Le lendemain matin, en montant à cheval, j’eus le loisir de donner un coup d’œil à la station que j’allais quitter. C’était une gracieuse petite rade, fermée de tous côtés par des montagnes un peu moins grises que la plupart des massifs monténégrins. Le détail d’une douceur intime et pénétrante échappait encore à mes regards, sollicités par les arêtes vigoureuses des monts Rumia et Sutturman, et les lignes fières et dures des masses crayeuses qui forment le cap Volvitza. Un rocher voisin de cette pointe frappe les yeux par ses escarpements : c’est le gour Vaïza « la roche de la Vierge » tant célébrée par les poésies albanaises. Il y a trois siècles, quand le sultan Selim vint attaquer Antivari, que possédaient les Vénitiens, une jeune Serbe de noble maison, Franka Mediminovich, aperçut la première l’armée turque et voulut s’enfuir vers la ville pour avertir ses compatriotes. Mais les musulmans lui coupèrent la retraite, et quand elle se vit au moment de tomber entre leurs mains, elle n’hésita pas entre la mort ou la honte : elle courut au sommet de la falaise, se précipita dans la mer, et son héroïsme a donné son nom à ce rocher.

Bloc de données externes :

(** X7. For an answer whose three counts are non-negative integers below
    [2^40], the status derived from it is "Bad" exactly when some count is
    positive, and "Good" when all three are 0.  When any one of the counts
    is missing from the answer the status is "Good", however many defects
    the other counts report.  The test is on the binary64 sum: counts
    [1e16], [1] and [-1e16], whose real sum is 1, add up to 0 and give
    "Good". *)
Theorem brakeStatus_of_answer
        (req : Request) (s : State) (image url1 url2 : JsStr) (a b c : Z)
        (x y : JsNumber) :
  small a -> small b -> small c ->
  let status := fun resData =>
    brakeStatus (analysisResult
                   (pbGet (blocks (onResult req resData s)) (req_block req))) in
  (status (mkResData image (lit a) (lit b) (lit c) url1 url2) = Some Bad
   <-> (0 < a \/ 0 < b \/ 0 < c)%Z) /\
  (status (mkResData image (lit a) (lit b) (lit c) url1 url2) = Some Good
   <-> (a = 0 /\ b = 0 /\ c = 0)%Z) /\
  status (mkResData image NUndefined x y url1 url2) = Some Good /\
  status (mkResData image x NUndefined y url1 url2) = Some Good /\
  status (mkResData image x y NUndefined url1 url2) = Some Good /\
  status (mkResData image (lit (10 ^ 16)) (lit 1) (lit (Z.opp (10 ^ 16)))
                    url1 url2) = Some Good.
Proof.
  intros Ha Hb Hc status. unfold small in *. subst status. cbv beta.
  unfold onResult. cbn [blocks onAnalysisComplete setBlocks].
  rewrite !pbGet_pbSet_same.
  cbn [analysisResult brakeStatus rd_scratchCount rd_dentCount rd_crackCount].
  assert (Hsum : ngt (lit a + lit b + lit c)%f64 (lit 0)
                 = (0 <? a + b + c)%Z)
    by (rewrite (nadd_lit a b), (nadd_lit (a + b) c), ngt_lit by lia;
        reflexivity).
  assert (Hnan : forall u v w, ngt (u + v + w)%f64 (lit 0) = false ->
                 (if ngt (u + v + w)%f64 (lit 0) then Bad else Good) = Good)
    by (intros u v w ->; reflexivity).
  split; [|split; [|split; [|split; [|split]]]].
  - rewrite Hsum. destruct (Z.ltb_spec 0 (a + b + c)); split; intros H';
      try reflexivity; try discriminate; lia.
  - rewrite Hsum. destruct (Z.ltb_spec 0 (a + b + c)); split; intros H';
      try reflexivity; try discriminate; lia.
  - reflexivity.
  - f_equal. apply Hnan. unfold ngt, nadd. cbn [toFloat].
    destruct (toFloat x) as [ | [|] | | ]; cbn [SFadd];
      destruct (toFloat y); reflexivity.
  - f_equal. apply Hnan. unfold ngt, nadd. cbn [toFloat].
    destruct (SFadd 53 1024 (toFloat x) (toFloat y)) as [ | [|] | | ];
      reflexivity.
  - vm_compute. reflexivity.
Qed.

Lemma brakeStatus_of_answer_witness :
  brakeStatus
    (analysisResult
       (pbGet (blocks (onResult (mkRequest brake "data:,b" FromFeed)
                                (mkResData (SStr "QQ==") (lit 0) (lit 2) (lit 0)
                                           SUndefined SUndefined)
                                initialState))
              brake))
  = Some Bad.
Proof.
  refine (proj2 (proj1 (brakeStatus_of_answer
                          (mkRequest brake "data:,b" FromFeed) initialState
                          (SStr "QQ==") SUndefined SUndefined 0 2 0
                          NUndefined NUndefined _ _ _)) _);
    unfold small; lia.
Defined.
(** * Variable hints of codemirror-graphql

    A shallow embedding of
    [packages/codemirror-graphql/src/variables/hint.js]: the resolver
    [getVariablesHint] and its type-recovery pass [getTypeInfo], with the
    theorems that relate them to the written specification. Line numbers
    are those of that file.

    Conventions of the embedding.
    - JavaScript's [null] and [undefined] are both [None]: every consumer in
      the file (truthiness tests, [instanceof], [getNamedType],
      [getNullableType]) treats the two alike.
    - A JavaScript object used as a map is an association list of its own
      properties in insertion order, which is the order of [Object.keys]
      for names that are no array indices (GraphQL names never are). An
      object has no repeated key; the theorems that need it assume
      [NoDup (keys o)].
    - A [TypeError] raised by reading a property of [null] or [undefined] is
      an explicit outcome, never hidden.
    - The functions are given twice: on values, where the assignments to
      [info] are passed along as a new [info], and on a store, where the
      chain, the mapping and [info] are objects at locations. *)

From Stdlib Require Import ZArith String Ascii List.
From stdpp Require Import base option list strings gmap.

Set Warnings "-register-all".

Local Open Scope Z_scope.

(** ** JavaScript values used by the file *)

(** An object used as a map from property names to values. *)
Definition JSObject (A : Type) : Type := list (string * A).

(** [Object.keys(o)]. *)
Definition keys {A : Type} (o : JSObject A) : list string := map fst o.

(** [o[k]] for a property name [k]; [None] is [undefined]. *)
Fixpoint get {A : Type} (o : JSObject A) (k : string) : option A :=
  match o with
  | [] => None
  | (k', v) :: o' => if String.eqb k' k then Some v else get o' k
  end.

(** The property name a value stands for in [o[v]]: a string is itself and
    [null] is the name spelled n-u-l-l. *)
Definition propertyKey (v : option string) : string :=
  match v with
  | Some s => s
  | None => "null"
  end.

(** Truthiness of a string-or-null value: [null] and the empty string are
    falsy. *)
Definition truthyString (v : option string) : option string :=
  match v with
  | Some s => if String.eqb s "" then None else Some s
  | None => None
  end.

(** [Object.keys(a)] for an array [a]: its indices in ascending order. *)
Definition arrayKeys {A : Type} (a : list A) : list nat := seq 0 (length a).

(** The double-quote character and a name between double quotes. *)
Definition dquote : string := String "034"%char EmptyString.

Definition quoted (s : string) : string := dquote +:+ s +:+ dquote.

(** ** The type system (package graphql)

    Input types as finite trees: named types (scalars, enums, input
    objects) under the list and non-null wrappers; an input object that
    refers to itself is outside this representation. [getFields()] of an
    input object is an object from field names to fields, [getValues()] of
    an enum is an array. [GraphQLBoolean] is the one object that the
    package exports under that name; [GraphQLScalarType] is any other
    scalar object, whatever its name, so that a test of identity with
    [GraphQLBoolean] is a test of the constructor. *)

Record GraphQLEnumValue : Type := mkEnumValue {
  value_name : string;
  value_description : option string
}.

Inductive GraphQLType : Type :=
| GraphQLBoolean
| GraphQLScalarType (name : string)
| GraphQLEnumType (name : string) (values : list GraphQLEnumValue)
| GraphQLInputObjectType (name : string)
    (fields : list (string * GraphQLInputField))
| GraphQLList (ofType : GraphQLType)
| GraphQLNonNull (ofType : GraphQLType)
with GraphQLInputField : Type :=
| mkInputField (name : string) (type : GraphQLType)
    (description : option string).

Definition field_name (f : GraphQLInputField) : string :=
  match f with mkInputField n _ _ => n end.

Definition field_type (f : GraphQLInputField) : GraphQLType :=
  match f with mkInputField _ t _ => t end.

Definition field_description (f : GraphQLInputField) : option string :=
  match f with mkInputField _ _ d => d end.

(** [getNullableType(type)]: strips one non-null wrapper; a falsy argument
    gives [undefined]. *)
Definition getNullableType (type : option GraphQLType) : option GraphQLType :=
  match type with
  | Some (GraphQLNonNull ofType) => Some ofType
  | Some t => Some t
  | None => None
  end.

(** The loop of [getNamedType]: strips every list and non-null wrapper. *)
Fixpoint unwrapType (t : GraphQLType) : GraphQLType :=
  match t with
  | GraphQLList ofType => unwrapType ofType
  | GraphQLNonNull ofType => unwrapType ofType
  | _ => t
  end.

(** [getNamedType(type)]; a falsy argument gives [undefined]. *)
Definition getNamedType (type : option GraphQLType) : option GraphQLType :=
  match type with
  | Some t => Some (unwrapType t)
  | None => None
  end.

(** The named form of a type, stated on its own: the type under all its
    list and non-null wrappers. *)
Inductive NamedForm : GraphQLType -> GraphQLType -> Prop :=
| NamedForm_boolean : NamedForm GraphQLBoolean GraphQLBoolean
| NamedForm_scalar (n : string) :
    NamedForm (GraphQLScalarType n) (GraphQLScalarType n)
| NamedForm_enum (n : string) (values : list GraphQLEnumValue) :
    NamedForm (GraphQLEnumType n values) (GraphQLEnumType n values)
| NamedForm_object (n : string) (fs : list (string * GraphQLInputField)) :
    NamedForm (GraphQLInputObjectType n fs) (GraphQLInputObjectType n fs)
| NamedForm_list (t u : GraphQLType) :
    NamedForm t u -> NamedForm (GraphQLList t) u
| NamedForm_nonNull (t u : GraphQLType) :
    NamedForm t u -> NamedForm (GraphQLNonNull t) u.

(** ** Parser states, tokens, options and candidates *)

(** A state of the variables-mode parser. [kind] is compared with string
    literals only; [prevState] is the enclosing state, [None] at the end of
    the chain, so that a chain is finite and has no cycle; [name] is [null]
    ([None]) until the parser has read the variable or field name. *)
Inductive ParseState : Type := mkState {
  kind : string;
  step : Z;
  name : option string;
  prevState : option ParseState
}.

(** The editor's cursor and token; only [state] is read by this file, the
    other fields are for [hintList]. *)
Record Cursor : Type := mkCursor { line : Z; ch : Z }.

Record Token : Type := mkToken {
  tok_start : Z;
  tok_end : Z;
  tok_string : string;
  tok_type : option string;
  state : ParseState
}.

À six heures, nous étions tous à cheval, et nous défilions à la turque, c’est-à-dire en file indienne, à travers une plaine inculte, que des pluies récentes avaient semée de larges flaques d’eau. Une petite rivière nommée, je crois, Rikavetz (la Mugissante), montrait à travers les éclaircies des buissons ses eaux grises et paresseuses. Une échappée entre deux montagnes nous permit de voir une jolie ville aux toits rougeâtres, petite et ramassée sur elle-même comme toutes les vieilles places de guerre : c’était Antivari.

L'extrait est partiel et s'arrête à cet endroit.